Ah sí, la banda en cuestión se llama Acrania. Y es que tuvieron el valor de romper esquemas y hacer tal cual lo que es premisa básica en el metal: haz lo que se te de la gana. Pero no sólo eso, lo hacen de maravilla. En mi estrechez mental, que por lo menos he reconocido ya y contra la cual trabajo casi diario, mezclar dos mundos que parecían antagónicos como lo son el death metal y la música afro caribeña era una mentada de madre. La primera vez que los vi en vivo esperaba con ansias el momento en el que incorporaran la trompeta o el sax o las congas para confirmar que eso era una aberración. Y sucedió. El problema es que yo estaba condicionado a que fuera una aberración y mi ego no me permitía aceptar que lo que escuché me gustó, y mucho, aunque Luis Oropeza dijera “sabor” mientras bailaba como se bailan las cumbias.

Sin pedirle permiso a nadie de la patrulla del true metal me permití tener mi propio punto de vista y entonces entendí a Acrania. TY me entendí a mi mismo también. Romper esquemas ha sido leitmotif toda la vida así que romper mi propio esquema era algo interesante. Así, lo primero que he entendido es que Acrania es una banda única. Lo que hacen musicalmente hablando es casi inédito, es tan poco común que no hay una escena del sub género que tocan y puesto contra la pared, diría que ni siquiera existe el sub género dentro del cual se puede encasillar al cuarteto integrado por Juan Carlos Chávez en la batería y percusiones, Luis Oropeza en la guitarra, voz y trompeta, César “Totoposte” Cortés en la guitarra líder y saxofón y Alberto Morales en el bajo.

Han tocado en Europa y se les han rendido a los pies. Sus discos se venden muy bien fuera de México y las reseñas no bajan de calificar a Acrania como una banda excelsa, única y altamente recomendable. ¿En México? Aquí la mayoría está aún muy clavada en las reglas no escritas de la policía metalera, y conste que arranqué este texto con una aceptación de que yo también fui seducido por ese lado oscuro de la anti actitud.

Todo aquél metalero que guste de escribir en su Facebook largos textos filosóficos sobre como su gusto musical no sólo se limita al metal, o que diga que es la persona más abierta y tolerante del mundo, debería darle una escuchada a Acrania.

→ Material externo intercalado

(** * Youtube-clipper: search route, acquisition route and client pipeline

    A shallow embedding of
    - [src/app/api/collect-videos/route.ts] (the [GET] search handler),
    - the acquisition handler ([POST], which resolves a video id through
      [ytdl]),
    - the page component ([loadFFmpeg], [fetchVideos], [processVideo],
      [processRandomVideo] and the object-URL cleanup effect),
    followed by the properties of the specification that were checked
    against them. *)

From Stdlib Require Import ZArith QArith String Ascii List Lia Permutation.
From stdpp Require Import base option list strings gmap.

Set Warnings "-register-all".

Local Open Scope Z_scope.
Local Open Scope string_scope.

(** ** JavaScript values *)

Module JS.

(** What [JSON.parse] can produce.  Numbers are kept integral; an object
    is the list of its properties, each key occurring once. *)
Inductive json : Type :=
| JNull
| JBool (b : bool)
| JNum (n : Z)
| JStr (s : string)
| JArr (items : list json)
| JObj (fields : list (string * json)).

(** A JavaScript value read from parsed JSON: [None] is [undefined]. *)
Definition value : Type := option json.

(** [!!v] *)
Definition truthy (v : value) : bool :=
  match v with
  | None => false
  | Some JNull => false
  | Some (JBool b) => b
  | Some (JNum n) => negb (Z.eqb n 0)
  | Some (JStr s) => negb (String.eqb s EmptyString)
  | Some (JArr _) => true
  | Some (JObj _) => true
  end.

(** [s || d] on an optional string: the empty string is falsy. *)
Definition str_or (s : option string) (d : string) : string :=
  match s with
  | Some x => if String.eqb x EmptyString then d else x
  | None => d
  end.

Fixpoint assoc (key : string) (fields : list (string * json)) : value :=
  match fields with
  | [] => None
  | (k, v) :: rest => if String.eqb k key then Some v else assoc key rest
  end.

(** Property read [v.key] for a key that no prototype defines.  Reading a
    property of [null] throws ([inl]); primitives and arrays have no such
    own property. *)
Definition get_prop (v : json) (key : string) : string + value :=
  match v with
  | JNull => inl "TypeError: cannot read properties of null"
  | JObj fields => inr (assoc key fields)
  | _ => inr None
  end.

Definition dquote : string := String (ascii_of_nat 34) EmptyString.

Definition digit (d : Z) : string :=
  String (ascii_of_nat (48 + Z.to_nat d)) EmptyString.

Fixpoint digits (fuel : nat) (n : Z) : string :=
  match fuel with
  | O => EmptyString
  | S fuel' => if Z.ltb n 10 then digit n else digits fuel' (n / 10) ++ digit (n mod 10)
  end.

Definition num_to_string (n : Z) : string :=
  if Z.ltb n 0 then "-" ++ digits (S (Z.to_nat (Z.log2 (- n)))) (- n)
  else digits (S (Z.to_nat (Z.log2 n))) n.

Fixpoint join (sep : string) (l : list string) : string :=
  match l with
  | [] => EmptyString
  | [x] => x
  | x :: rest => x ++ sep ++ join sep rest
  end.

(** [String(v)], as a template literal computes it. *)
Fixpoint to_string (v : json) : string :=
  match v with
  | JNull => "null"
  | JBool true => "true"
  | JBool false => "false"
  | JNum n => num_to_string n
  | JStr s => s
  | JArr items =>
      join "," (map (fun x => match x with JNull => EmptyString | _ => to_string x end) items)
  | JObj _ => "[object Object]"
  end.

End JS.

(** ** Acquisition route: [POST /api/process-video] *)

Module Acquire.

(** The one call the handler makes to the upstream source resolver:
    [ytdl(videoUrl, { quality, filter })]. *)
Record YtdlCall : Type := {
  ytdl_url : string;
  ytdl_quality : string;
  ytdl_filter : string
}.

Inductive Body (Stream : Type) : Type :=
| BodyJson (j : JS.json)
| BodyStream (s : Stream).
Arguments BodyJson {Stream} _.
Arguments BodyStream {Stream} _.

Record Response (Stream : Type) : Type := {
  status : Z;
  headers : list (string * string);
  body : Body Stream
}.
Arguments status {Stream} _.
Arguments headers {Stream} _.
Arguments body {Stream} _.

(** [NextResponse.json({ error: msg }, { status })] *)
Definition json_error {Stream : Type} (msg : string) (st : Z) : Response Stream :=
  {| status := st;
     headers := [("content-type", "application/json")];
     body := BodyJson (JS.JObj [("error", JS.JStr msg)]) |}.

Section Handler.

Context {Stream : Type}.

(** The resolver: it either throws ([None]) or hands back a readable
    stream. *)
Variable ytdl : YtdlCall -> option Stream.

(** [POST(request)].  [parsed] is the outcome of [await request.json()]:
    [None] when the body is not JSON and the promise rejects.  The result
    pairs the response with the upstream calls that were made. *)
Definition POST (parsed : option JS.json) : Response Stream * list YtdlCall :=
  match parsed with
  | None => (json_error "Failed to process video" 500, [])
  | Some b =>
      match JS.get_prop b "videoId" with
      | inl _ => (json_error "Failed to process video" 500, [])
      | inr videoId =>
          if negb (JS.truthy videoId) then
            (json_error "Video ID is required" 400, [])
          else
            let videoUrl :=
              "https://www.youtube.com/watch?v=" ++
              match videoId with Some v => JS.to_string v | None => "undefined" end in
            let call := {| ytdl_url := videoUrl;
                           ytdl_quality := "18";
                           ytdl_filter := "audioandvideo" |} in
            match ytdl call with
            | None => (json_error "Failed to process video" 500, [call])
            | Some stream =>
                ({| status := 200;
                    headers := [("Content-Type", "video/mp4");
                                ("Content-Disposition",
                                 "attachment; filename=" ++ JS.dquote ++ "video.mp4" ++ JS.dquote)];
                    body := BodyStream stream |},
                 [call])
            end
      end
  end.

End Handler.

(** The call the handler makes for an identifier [v] that passed the
    guard. *)
Definition resolver_call (v : JS.json) : YtdlCall :=
  {| ytdl_url := "https://www.youtube.com/watch?v=" ++ JS.to_string v;
     ytdl_quality := "18";
     ytdl_filter := "audioandvideo" |}.

End Acquire.

(** ** Search route: [GET /api/collect-videos] *)

Module Search.

(** [YouTubeVideoItem]: every field is optional. *)
Record Medium : Type := {
  url : option string;
  width : option Z;
  height : option Z
}.

Record Thumbnails : Type := { medium : option Medium }.

Record Snippet : Type := {
  title : option string;
  thumbnails : option Thumbnails
}.

Record ItemId : Type := { videoId : option string }.

Record YouTubeVideoItem : Type := {
  id : option ItemId;
  snippet : option Snippet
}.

(** [process.env] *)
Record Env : Type := { YOUTUBE_API_KEY : option string }.

(** The request, by the query pairs of its URL. *)
Record Request : Type := { searchParams : list (string * string) }.

(** [searchParams.get(name)]: the first value under [name], or [null]. *)
Fixpoint searchParams_get (name : string) (pairs : list (string * string)) : option string :=
  match pairs with
  | [] => None
  | (k, v) :: rest => if String.eqb k name then Some v else searchParams_get name rest
  end.

(** One [youtube.search.list(params)] call, with the key the client was
    built with. *)
Record SearchCall : Type := {
  auth : string;
  part : list string;
  q : string;
  type : list string;
  maxResults : Z
}.

(** What the route reads of a thrown error: [error.response.data.error]
    when that chain is truthy (with its [message]), and [error.message]. *)
Record ApiError : Type := {
  response_data_error : option (option string);
  message : option string
}.

Inductive Body : Type :=
| Videos (items : list YouTubeVideoItem)
| Failure (msg : string) (error : option string).

Record Response : Type := { status : Z; body : Body }.

Section Shuffle.

Context {A : Type}.

(** [random k] is the [k]-th value of [Math.random()], in units of
    [2^-53]; the comparator [() => Math.random() - 0.5] is positive
    exactly when that value exceeds one half. *)
Variable random : nat -> Z.

Definition comparator (k : nat) : Z := random k - 2 ^ 52.

(** [Array.prototype.sort] with a comparator that ignores its arguments:
    the language leaves the order to the implementation.  The model is an
    insertion sort that asks the comparator once per step; [k] counts the
    calls made so far. *)
Fixpoint insert_by (x : A) (sorted : list A) (k : nat) : list A * nat :=
  match sorted with
  | [] => ([x], k)
  | y :: rest =>
      if Z.ltb 0 (comparator k) then (x :: y :: rest, S k)
      else let '(r, k') := insert_by x rest (S k) in (y :: r, k')
  end.

Fixpoint sort_by (l : list A) (k : nat) : list A * nat :=
  match l with
  | [] => ([], k)
  | x :: rest => let '(s, k') := sort_by rest k in insert_by x s k'
  end.
(** * k8s-basic: the React client (frontend/src/app.js) and the deploy scripts

    The client is one component, [App], with three [useState] cells and two
    async functions.  An async function runs synchronously up to its first
    [await], is parked while the HTTP request is in flight, and is resumed
    with the outcome of the request.  The embedding keeps that shape: an
    async body is a [task] whose [await] nodes carry the continuation, and
    a small scheduler keeps the parked continuations together with the
    requests they wait for.

    The deploy scripts are embedded as the list of commands they run, with
    the exit status of every external command supplied by the environment. *)

From Stdlib Require Import List String Bool Arith ZArith Lia.
From Stdlib Require Ascii DecimalString.
Import ListNotations.
Open Scope string_scope.

(** ** Data *)

(** A record of the server's collection, [{id, name, email}]. *)
Record User := mkUser { id : Z; user_name : string; user_email : string }.

(** The value of the [newUser] cell, [{ name, email }]. *)
Record Draft := mkDraft { name : string; email : string }.

(** What an awaited promise settles to: fulfilled with a value, or rejected
    with the error that the [catch] clause binds. *)
Inductive outcome (A : Type) : Type :=
| Fulfilled (value : A)
| Rejected (error : string).
Arguments Fulfilled {A} value.
Arguments Rejected {A} error.

(** The three [useState] cells of [App] (lines 6-8). *)
Record View := mkView {
  users : list User;
  newUser : Draft;
  loading : bool
}.

(** ** Async bodies

    Every constructor is one statement of the source; [k] is the rest of
    the body.  [AxiosGet] and [AxiosPost] are the two [await] points: the
    continuation receives the outcome, which is how [try]/[catch] around an
    [await] reads here.  [Call] is a call of an async function whose promise
    is not awaited: the callee runs up to its first [await] and the caller
    goes on. *)
Inductive task : Type :=
| Return
| SetUsers (data : list User) (k : task)
| SetNewUser (d : Draft) (k : task)
| SetLoading (b : bool) (k : task)
| ConsoleError (msg : string) (error : string) (k : task)
| AxiosGet (url : string) (k : outcome (list User) -> task)
| AxiosPost (url : string) (body : Draft) (k : outcome unit -> task)
| Call (callee : task) (k : task).
(** * regex.py: tokenizer, recursive-descent parser and serializer

    A shallow embedding of [src/regex.py] and the properties of its
    pipeline  pattern -> Tokenizer -> Parser -> compile.

    Conventions of the embedding
    - a Python [str] is a list of code points ([char] is [N]); the literal
      strings of the source are written [py "..."] and its literal
      characters [ord "c"];
    - the type tags of tokens and nodes ('CHAR', 'STAR', ...) are Python
      strings compared with [==]; they are kept as strings;
    - a Python exception is a value of [exn]; a function that can raise
      returns an [outcome];
    - [while] loops and the mutual recursion of the parser are driven by a
      fuel counter; [Timeout] is the answer of an exhausted counter, and the
      entry points [Tokenizer.tokenize] and [Parser.parse] are shown never to
      give it;
    - the program is run twice: first on a call stack without bound (the
      modules [Tokenizer] and [Parser], and [compile]), then under the
      interpreter's recursion limit (the module [Limit]), where a call
      that has no frame left raises [RecursionError]. The statements that
      depend on how deep the calls nest are made of [Limit]. *)

From Stdlib Require Import String Ascii NArith Bool Arith Lia List.
Import ListNotations.

Local Open Scope string_scope.
Local Open Scope list_scope.

(** ** Python values *)

Definition char := N.
Definition str := list char.

Definition ord (a : ascii) : char := N_of_ascii a.

Fixpoint py (s : string) : str :=
  match s with
  | EmptyString => []
  | String a s' => ord a :: py s'
  end.

(** [x in {...}] for a set display of characters or of type tags. *)
Definition char_in (c : char) (s : list char) : bool := existsb (N.eqb c) s.
Definition tag_in (t : string) (s : list string) : bool := existsb (String.eqb t) s.

(** class Token: [Token(type, value)]. *)
Record Token := mkToken { type : string; value : str }.

(** The objects that reach [compile]: a [Token] used as a leaf, a [Node]
    (whose children default to [None]), or [None] itself. *)
Inductive tree :=
| PyNone
| Tok (t : Token)
| Node (ty : string) (left right : tree).

(** The exceptions of the program, one constructor per [raise] site, the
    [AttributeError] of an attribute access that the object does not have
    ([None.type], a Token's [left], a Node's [value]), and the
    [RecursionError] of a call that the recursion limit refuses. *)
Inductive exn :=
| Backslash_at_end_of_regex        (* ValueError("Backslash at end of regex") *)
| Unclosed_character_class         (* ValueError("Unclosed character class")  *)
| Unclosed_quantifier              (* ValueError("Unclosed quantifier")       *)
| Unknown_character (c : char)     (* ValueError(f"Unknown character: {c}")   *)
| Unclosed_parenthesis             (* ValueError("Unclosed parenthesis")      *)
| Unexpected_token (t : Token)     (* ValueError(f"Unexpected token: {t}")    *)
| Unknown_node_type (ty : string)  (* ValueError(f"Unknown node type: {ty}")  *)
| AttributeError
| RecursionError.                  (* maximum recursion depth exceeded        *)

Inductive outcome (A : Type) :=
| Ret (a : A)
| Raise (e : exn)
| Timeout.
Arguments Ret {A} a.
Arguments Raise {A} e.
Arguments Timeout {A}.

Definition bind {A B} (m : outcome A) (k : A -> outcome B) : outcome B :=
  match m with
  | Ret a => k a
  | Raise e => Raise e
  | Timeout => Timeout
  end.
Lemma keeps_Promise_all {A} (tasks : list (M A)) :
  Forall keeps_tables tasks -> keeps_tables (Promise_all tasks).
Proof.
  intros Htasks w. unfold Promise_all.
  pose proof (keeps_run_tasks
                (arrival_order (schedule w) (combine (seq 0 (length tasks)) tasks)))
    as Hrun.
  destruct (run_tasks _ w) as [outcomes w1] eqn:E.
  assert (Hw1 : same_tables w w1).
  { replace w1 with (snd (run_tasks
        (arrival_order (schedule w) (combine (seq 0 (length tasks)) tasks)) w))
      by now rewrite E.
    apply Hrun. rewrite Forall_forall. intros [i task] Hin. cbn.
    apply list_elem_of_In in Hin.
    eapply Permutation_in in Hin; [|apply arrival_order_Permutation].
    apply in_combine_r in Hin. rewrite Forall_forall in Htasks.
    apply Htasks. now apply list_elem_of_In. }
  destruct (first_failure outcomes); exact Hw1.
Qed.

Create HintDb frame.
Hint Resolve keeps_ret keeps_throw keeps_lift keeps_getProgramAccounts
  keeps_getParsedTokenAccountsByOwner keeps_getMintInfo keeps_getTokenAccount
  keeps_getStakingPoolInfo keeps_Date_now keeps_Keypair_generate
  keeps_sendTransaction : frame.

Ltac frame :=
  repeat first
    [ solve [auto with frame]
    | apply keeps_bind; [|intros ?]
    | match goal with
      | |- keeps_tables (match ?x with _ => _ end) => destruct x
      | |- keeps_tables (if ?x then _ else _) => destruct x
      end
    | progress cbv zeta ].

Y no se diga de los seguidores del rock progresivo: sí, la base del sonido de Acrania es el death metal, pero ese juego con tintes de jazz latino, huapango y sepa el diablo que no viste a la moda que tanta cosa más, seguro les va a sorprender.

Esta es una banda que no toca mucho porque vive dentro de la burbuja del estigma. Es decir, muchos promotores no le entran porque creen que su público no va a aceptar el concepto. Sin embargo hay guerras que se ganan con una sola bomba y otras que se ganan en la trinchera, en las que se avanza metro a metro aunque eso sí, cada espacio conquistado no se pierde nunca más. Así es Acrania: una vez que conquistan un fan no lo sueltan jamás, y no es coacción, sino enamoramiento. Tocan el 8 de junio en La Capilla de los Muertos, en Donceles. Vayan.